═════ Records shown ═════

(** A record as made on upload or paste, not graded yet. *)
Definition fresh (s : value) : Prop :=
  opt_get s "result" = VNull /\
  opt_get s "status" = VStr (lit "idle") /\
  opt_get s "gradedAt" = VNull.

Lemma student_records_length file_name : forall texts idx,
  length (student_records file_name idx texts) = length texts.
Proof. induction texts; intros; simpl; auto. Qed.

Lemma student_records_contents file_name : forall texts idx,
  map content_of (student_records file_name idx texts) = map VStr texts.
Proof.
  induction texts as [|t texts IH]; intros idx; [reflexivity|].
  cbn [student_records map]. now rewrite IH.
Qed.

Lemma student_records_fresh file_name : forall texts idx,
  Forall fresh (student_records file_name idx texts).
Proof.
  induction texts as [|t texts IH]; intros idx; constructor; auto.
  repeat split.
Qed.

Lemma student_records_names file_name : forall texts idx x,
  In x (map name_of (student_records file_name idx texts)) ->
  exists j, idx <= j /\
            x = VStr (file_name ++ lit "-Student" ++ decimal (j + 1)).
Proof.
  induction texts as [|t texts IH]; intros idx x Hin; [destruct Hin|].
  destruct Hin as [<-|Hin].
  - exists idx. split; [lia|reflexivity].
  - destruct (IH _ _ Hin) as (j & Hj & ->). exists j. split; [lia|auto].
Qed.

Lemma student_records_name file_name : forall texts idx i,
  i < length texts ->
  opt_get (nth i (student_records file_name idx texts) VUndefined) "name"
  = VStr (file_name ++ lit "-Student" ++ decimal (idx + i + 1)).
Proof.
  induction texts as [|t texts IH]; intros idx i Hi; [simpl in Hi; lia|].
  destruct i as [|i].
  - rewrite Nat.add_0_r. reflexivity.
  - cbn [student_records nth]. rewrite IH by (simpl in Hi; lia).
    do 4 f_equal. lia.
Qed.

Lemma student_records_distinct file_name : forall texts idx,
  NoDup (map name_of (student_records file_name idx texts)).
Proof.
  induction texts as [|t texts IH]; intros idx; [constructor|].
  cbn [student_records map]. constructor; [|apply IH].
  intros Hin. apply student_records_names in Hin.
  destruct Hin as (j & Hj & E). unfold name_of in E. cbn in E.
  inversion E as [E']. apply app_inv_head in E'.
  apply (app_inv_head (lit "-Student")) in E'.
  apply decimal_inj in E'. lia.
Qed.

Lemma segments_exist text : 0 < length (splitStudentsFromText text).
Proof.
  rewrite splitStudentsFromText_unfold.
  destruct (Nat.leb (length (parts_of text)) 1) eqn:E; [simpl; lia|].
  apply Nat.leb_gt in E.
  destruct (parts_of text) as [|a [|b r]]; simpl in *; lia.
Qed.

(** *** The index shown *)

Definition in_range (v : view) : Prop :=
  currentIndex v < length (students v).

(** What the teacher can do to the list of students. *)
Inductive action :=
| Upload (file_name content : jsstring)
| Paste
| Edit (text : jsstring)
| Prev
| Next.

Definition act (v : view) (a : action) : view :=
  match a with
  | Upload file_name content => upload_scan file_name content
  | Paste => handlePasteStudent v
  | Edit text => edit_content text v
  | Prev => prev_click v
  | Next => next_click v
  end.

Lemma handlePasteStudent_in_range v :
  in_range v -> in_range (handlePasteStudent v).
Proof.
  unfold in_range, handlePasteStudent. cbn [students currentIndex].
  rewrite length_app. simpl. lia.
Qed.

Lemma edit_content_in_range text v :
  in_range v -> in_range (edit_content text v).
Proof.
  unfold in_range, edit_content. intros H.
  destruct (students v) eqn:E; [now rewrite E|].
  cbn [students currentIndex]. rewrite updateStudent_length. lia.
Qed.

Lemma prev_click_in_range v : in_range v -> in_range (prev_click v).
Proof.
  unfold in_range, prev_click. intros H.
  destruct (students v) eqn:E; [now rewrite E|].
  destruct (Nat.eqb (currentIndex v) 0); [now rewrite E|].
  simpl in *. lia.
Qed.

Lemma next_click_in_range v : students v <> [] -> in_range (next_click v).
Proof.
  unfold in_range, next_click. intros H.
  destruct (students v) as [|s l] eqn:E; [congruence|].
  destruct (Nat.eqb (currentIndex v) (length (s :: l) - 1)) eqn:Q.
  - apply Nat.eqb_eq in Q. rewrite E. simpl in *. lia.
  - cbn [students currentIndex]. simpl. lia.
Qed.

End AppFacts.

(** ** The handlers against the source *)

Module AppSpec.
Import Str Values Splitter Grading App.
Import AggregatorFacts GradingFacts SplitterFacts LifecycleFacts AppFacts.
Local Open Scope string_scope.
Local Open Scope list_scope.

(** A reply whose content is the text [ok], which is not JSON. *)
Definition prose : run :=
  {| ticks_waiting := 1;
     fetched :=
       Some {| http_status := 200;
               json := Some (VObj [("choices",
                               VArr [VObj [("message",
                                       VObj [("content",
                                              VStr (lit "ok"))])]])]) |};
     ticks_reading := 0;
     now := lit "2024-05-01T10:00:00.000Z" |}.

(** A record whose reply could not be parsed. *)
Definition unparsed : value :=
  VObj [("name", VStr (lit "a")); ("content", VStr (lit "x"));
        ("result", parse_error (VStr (lit "ok")));
        ("status", VStr (lit "displayed"))].

(** X5: [gradeAll] leaves every record that holds a result as it is;
    the object stored for a reply that could not be parsed counts as a
    result. *)
Theorem gradeAll_skips_graded_records
        (rt : Runtime) (runs : nat -> run) (apiKey answerKey : jsstring)
        (students final : list value) (i : nat) :
  gradeAll rt runs apiKey answerKey students = Ok final ->
  truthy (record_field students i "result") = true ->
  nth i final VUndefined = nth i students VUndefined.
Proof.
  unfold gradeAll. intros Hrun Hi.
  destruct (negb (nonempty apiKey) || negb (nonempty answerKey)
            || Nat.eqb (length students) 0).
  - now inversion Hrun.
  - eapply gradeAll_loop_keeps; eauto.
Qed.

Lemma gradeAll_skips_graded_records_witness :
  exists final,
    gradeAll no_text_runtime (fun _ => prose) (lit "k") (lit "key")
             [unparsed; new_student (lit "b") (lit "y")] = Ok final /\
    nth 0 final VUndefined = unparsed.
Proof.
  destruct (gradeAll no_text_runtime (fun _ => prose) (lit "k") (lit "key")
              [unparsed; new_student (lit "b") (lit "y")])
    as [final|] eqn:E; [|vm_compute in E; discriminate E].
  exists final. split; [reflexivity|].
  apply (@gradeAll_skips_graded_records no_text_runtime (fun _ => prose)
           (lit "k") (lit "key") [unparsed; new_student (lit "b") (lit "y")]
           final 0 E eq_refl).
Defined.
(* ===== verification/Vga.v ===== *)
(** * The console (vga.c)

    The text buffer as bytes of memory with the cursor, the printing of
    characters, numbers and formats, and the terminal of 25 lines of 80
    characters that they implement.  A C string is given by its characters in
    front of the terminator. *)

From S2P Require Import Prelude Mem LibTitan Pmm.

Definition VGA_COMMAND : Z := 0x3d4.
Definition VGA_DATA : Z := 0x3d5.
Definition VGA_WIDTH : Z := 80.
Definition VGA_HEIGHT : Z := 25.
Definition VGA_LENGTH : Z := 0xb8fa0 - 0xb8000.

(** [cursor], the memory it points into, the bytes sent to ports and the
    static lock of [printf]. *)
Record console := Console {
  vmem : mem;
  vga_out : Z;
  x : Z;
  y : Z;
  ports : list (Z * Z);
  locked : bool;
}.

Definition set_vmem (s : console) (m : mem) : console := Console m (vga_out s) (x s) (y s) (ports s) (locked s).
Definition set_xy (s : console) (a b : Z) : console := Console (vmem s) (vga_out s) a b (ports s) (locked s).
Definition set_locked (s : console) (b : bool) : console :=
  Console (vmem s) (vga_out s) (x s) (y s) (ports s) b.
Definition outb (s : console) (port v : Z) : console :=
  Console (vmem s) (vga_out s) (x s) (y s) (ports s ++ [(port, u8 v)]) (locked s).

Definition move_cursor (s : console) : console :=
  let pos := u32 (y s * VGA_WIDTH + (x s + 1)) in
  let s1 := outb (outb s VGA_COMMAND 0x0f) VGA_DATA (Z.land pos 0xff) in
  outb (outb s1 VGA_COMMAND 0x0e) VGA_DATA (Z.land (Z.shiftr pos 8) 0xff).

═════

** Task to carry out **
Copy out the range of lines above starting at the line with "(** *** The index shown *)" and ending at the line with "unfold in_range, prev_click. intros H.", exactly and including both.

** Response area **
(** *** The index shown *)

Definition in_range (v : view) : Prop :=
  currentIndex v < length (students v).

(** What the teacher can do to the list of students. *)
Inductive action :=
| Upload (file_name content : jsstring)
| Paste
| Edit (text : jsstring)
| Prev
| Next.

Definition act (v : view) (a : action) : view :=
  match a with
  | Upload file_name content => upload_scan file_name content
  | Paste => handlePasteStudent v
  | Edit text => edit_content text v
  | Prev => prev_click v
  | Next => next_click v
  end.

Lemma handlePasteStudent_in_range v :
  in_range v -> in_range (handlePasteStudent v).
Proof.
  unfold in_range, handlePasteStudent. cbn [students currentIndex].
  rewrite length_app. simpl. lia.
Qed.

Lemma edit_content_in_range text v :
  in_range v -> in_range (edit_content text v).
Proof.
  unfold in_range, edit_content. intros H.
  destruct (students v) eqn:E; [now rewrite E|].
  cbn [students currentIndex]. rewrite updateStudent_length. lia.
Qed.

Lemma prev_click_in_range v : in_range v -> in_range (prev_click v).
Proof.
  unfold in_range, prev_click. intros H.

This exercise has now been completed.